Gather up every line from the entries below that uses the word "intros".

--- START ---

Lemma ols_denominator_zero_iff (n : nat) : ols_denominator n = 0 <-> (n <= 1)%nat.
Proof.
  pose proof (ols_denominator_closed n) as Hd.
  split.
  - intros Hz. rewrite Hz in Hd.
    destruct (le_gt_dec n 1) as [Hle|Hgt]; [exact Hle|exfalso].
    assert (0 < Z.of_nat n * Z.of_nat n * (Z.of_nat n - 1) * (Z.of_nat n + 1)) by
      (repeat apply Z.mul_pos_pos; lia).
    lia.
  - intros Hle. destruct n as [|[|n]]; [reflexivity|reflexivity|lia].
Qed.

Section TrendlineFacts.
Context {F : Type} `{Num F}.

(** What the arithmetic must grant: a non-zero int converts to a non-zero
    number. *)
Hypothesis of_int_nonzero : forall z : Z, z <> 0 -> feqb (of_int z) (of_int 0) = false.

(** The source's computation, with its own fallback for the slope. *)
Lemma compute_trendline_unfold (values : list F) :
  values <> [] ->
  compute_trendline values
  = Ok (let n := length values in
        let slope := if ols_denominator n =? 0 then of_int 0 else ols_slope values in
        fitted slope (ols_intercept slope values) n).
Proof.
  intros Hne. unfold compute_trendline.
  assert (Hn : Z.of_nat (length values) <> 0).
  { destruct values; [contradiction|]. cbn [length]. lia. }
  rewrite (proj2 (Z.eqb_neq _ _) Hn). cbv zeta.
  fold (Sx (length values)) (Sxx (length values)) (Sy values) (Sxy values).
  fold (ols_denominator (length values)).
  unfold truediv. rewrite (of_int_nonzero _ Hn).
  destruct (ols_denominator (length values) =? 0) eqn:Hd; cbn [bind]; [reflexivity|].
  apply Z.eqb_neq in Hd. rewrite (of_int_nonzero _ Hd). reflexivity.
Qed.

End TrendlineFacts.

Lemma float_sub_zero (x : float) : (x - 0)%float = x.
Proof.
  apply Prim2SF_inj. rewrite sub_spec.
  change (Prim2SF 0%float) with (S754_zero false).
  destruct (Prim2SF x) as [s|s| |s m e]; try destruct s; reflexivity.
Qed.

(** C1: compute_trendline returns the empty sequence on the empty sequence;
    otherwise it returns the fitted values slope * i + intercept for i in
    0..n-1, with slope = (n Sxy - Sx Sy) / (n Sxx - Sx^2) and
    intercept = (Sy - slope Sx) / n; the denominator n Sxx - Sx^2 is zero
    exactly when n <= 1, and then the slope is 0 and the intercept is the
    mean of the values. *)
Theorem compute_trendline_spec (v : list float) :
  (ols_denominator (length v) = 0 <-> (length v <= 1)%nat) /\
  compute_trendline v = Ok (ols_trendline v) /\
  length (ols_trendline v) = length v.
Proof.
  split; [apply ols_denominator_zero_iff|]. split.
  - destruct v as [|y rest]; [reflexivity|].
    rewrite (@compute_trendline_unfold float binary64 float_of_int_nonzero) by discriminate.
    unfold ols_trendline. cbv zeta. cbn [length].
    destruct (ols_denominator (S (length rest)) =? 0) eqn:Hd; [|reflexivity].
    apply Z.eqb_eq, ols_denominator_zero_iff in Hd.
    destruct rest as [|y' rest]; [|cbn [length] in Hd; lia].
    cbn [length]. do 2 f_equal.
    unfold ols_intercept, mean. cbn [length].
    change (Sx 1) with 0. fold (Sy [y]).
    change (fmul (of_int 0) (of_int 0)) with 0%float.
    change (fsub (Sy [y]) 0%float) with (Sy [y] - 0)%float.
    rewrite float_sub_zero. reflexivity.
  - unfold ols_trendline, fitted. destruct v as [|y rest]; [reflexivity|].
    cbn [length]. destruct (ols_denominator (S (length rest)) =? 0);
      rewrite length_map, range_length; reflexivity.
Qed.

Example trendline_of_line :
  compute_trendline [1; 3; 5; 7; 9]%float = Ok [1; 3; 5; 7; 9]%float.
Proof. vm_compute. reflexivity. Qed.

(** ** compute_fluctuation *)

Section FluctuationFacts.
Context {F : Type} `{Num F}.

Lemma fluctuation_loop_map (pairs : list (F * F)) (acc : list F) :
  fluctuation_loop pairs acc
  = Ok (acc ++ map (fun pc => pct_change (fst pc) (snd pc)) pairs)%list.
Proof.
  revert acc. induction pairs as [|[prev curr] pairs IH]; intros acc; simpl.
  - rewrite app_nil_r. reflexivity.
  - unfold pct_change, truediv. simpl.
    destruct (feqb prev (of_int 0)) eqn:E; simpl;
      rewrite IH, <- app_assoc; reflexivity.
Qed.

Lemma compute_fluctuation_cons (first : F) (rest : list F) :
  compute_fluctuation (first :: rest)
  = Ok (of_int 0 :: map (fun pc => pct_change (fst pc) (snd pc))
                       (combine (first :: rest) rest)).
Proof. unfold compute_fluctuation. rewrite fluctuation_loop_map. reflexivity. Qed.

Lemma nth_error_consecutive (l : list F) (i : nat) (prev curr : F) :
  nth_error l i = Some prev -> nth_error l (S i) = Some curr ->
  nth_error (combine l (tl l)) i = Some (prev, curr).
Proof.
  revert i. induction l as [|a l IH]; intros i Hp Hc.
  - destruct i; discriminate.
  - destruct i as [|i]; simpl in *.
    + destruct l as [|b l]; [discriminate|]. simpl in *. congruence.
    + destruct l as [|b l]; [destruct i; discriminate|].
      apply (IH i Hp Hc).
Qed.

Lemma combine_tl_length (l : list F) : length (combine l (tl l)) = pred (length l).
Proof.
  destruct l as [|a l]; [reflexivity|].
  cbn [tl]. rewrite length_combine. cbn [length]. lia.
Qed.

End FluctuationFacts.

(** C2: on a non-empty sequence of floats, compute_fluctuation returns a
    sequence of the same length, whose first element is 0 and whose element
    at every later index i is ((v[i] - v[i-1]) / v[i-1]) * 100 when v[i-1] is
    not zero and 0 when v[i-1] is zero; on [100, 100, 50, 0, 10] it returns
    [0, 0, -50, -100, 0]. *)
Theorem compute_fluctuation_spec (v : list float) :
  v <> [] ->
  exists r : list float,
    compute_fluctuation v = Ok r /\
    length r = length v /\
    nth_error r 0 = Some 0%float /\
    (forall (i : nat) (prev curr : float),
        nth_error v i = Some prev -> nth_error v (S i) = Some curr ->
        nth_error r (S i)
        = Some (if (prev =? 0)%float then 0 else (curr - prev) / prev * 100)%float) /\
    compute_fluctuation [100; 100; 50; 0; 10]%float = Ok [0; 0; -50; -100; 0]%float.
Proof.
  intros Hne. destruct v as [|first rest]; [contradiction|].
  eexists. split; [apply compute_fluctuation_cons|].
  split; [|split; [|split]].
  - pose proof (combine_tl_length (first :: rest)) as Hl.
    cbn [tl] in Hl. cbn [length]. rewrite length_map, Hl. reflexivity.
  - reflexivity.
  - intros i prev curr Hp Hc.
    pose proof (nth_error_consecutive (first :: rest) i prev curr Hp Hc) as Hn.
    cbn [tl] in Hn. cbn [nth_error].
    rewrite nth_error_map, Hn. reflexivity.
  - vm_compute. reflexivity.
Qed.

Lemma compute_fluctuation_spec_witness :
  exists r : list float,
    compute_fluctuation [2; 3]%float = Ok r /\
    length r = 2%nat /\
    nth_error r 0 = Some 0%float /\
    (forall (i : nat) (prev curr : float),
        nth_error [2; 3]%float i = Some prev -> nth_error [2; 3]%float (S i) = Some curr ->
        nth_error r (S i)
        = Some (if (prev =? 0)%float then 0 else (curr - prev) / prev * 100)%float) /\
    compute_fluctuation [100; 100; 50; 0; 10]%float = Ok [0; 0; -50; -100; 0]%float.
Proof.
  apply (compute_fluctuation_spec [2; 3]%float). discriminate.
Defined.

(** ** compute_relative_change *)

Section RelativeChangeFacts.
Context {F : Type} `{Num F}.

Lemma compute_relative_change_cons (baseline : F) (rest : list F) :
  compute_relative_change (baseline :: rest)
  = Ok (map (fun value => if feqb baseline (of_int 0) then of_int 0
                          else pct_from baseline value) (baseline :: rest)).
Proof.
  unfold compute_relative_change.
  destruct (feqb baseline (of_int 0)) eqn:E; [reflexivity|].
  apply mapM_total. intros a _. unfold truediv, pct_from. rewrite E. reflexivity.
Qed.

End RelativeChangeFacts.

--- END ---

__Solution for this problem__.
  - intros Hz. rewrite Hz in Hd.
  - intros Hle. destruct n as [|[|n]]; [reflexivity|reflexivity|lia].
  intros Hne. unfold compute_trendline.
  revert acc. induction pairs as [|[prev curr] pairs IH]; intros acc; simpl.
  revert i. induction l as [|a l IH]; intros i Hp Hc.
  intros Hne. destruct v as [|first rest]; [contradiction|].
  - intros i prev curr Hp Hc.
  apply mapM_total. intros a _. unfold truediv, pct_from. rewrite E. reflexivity.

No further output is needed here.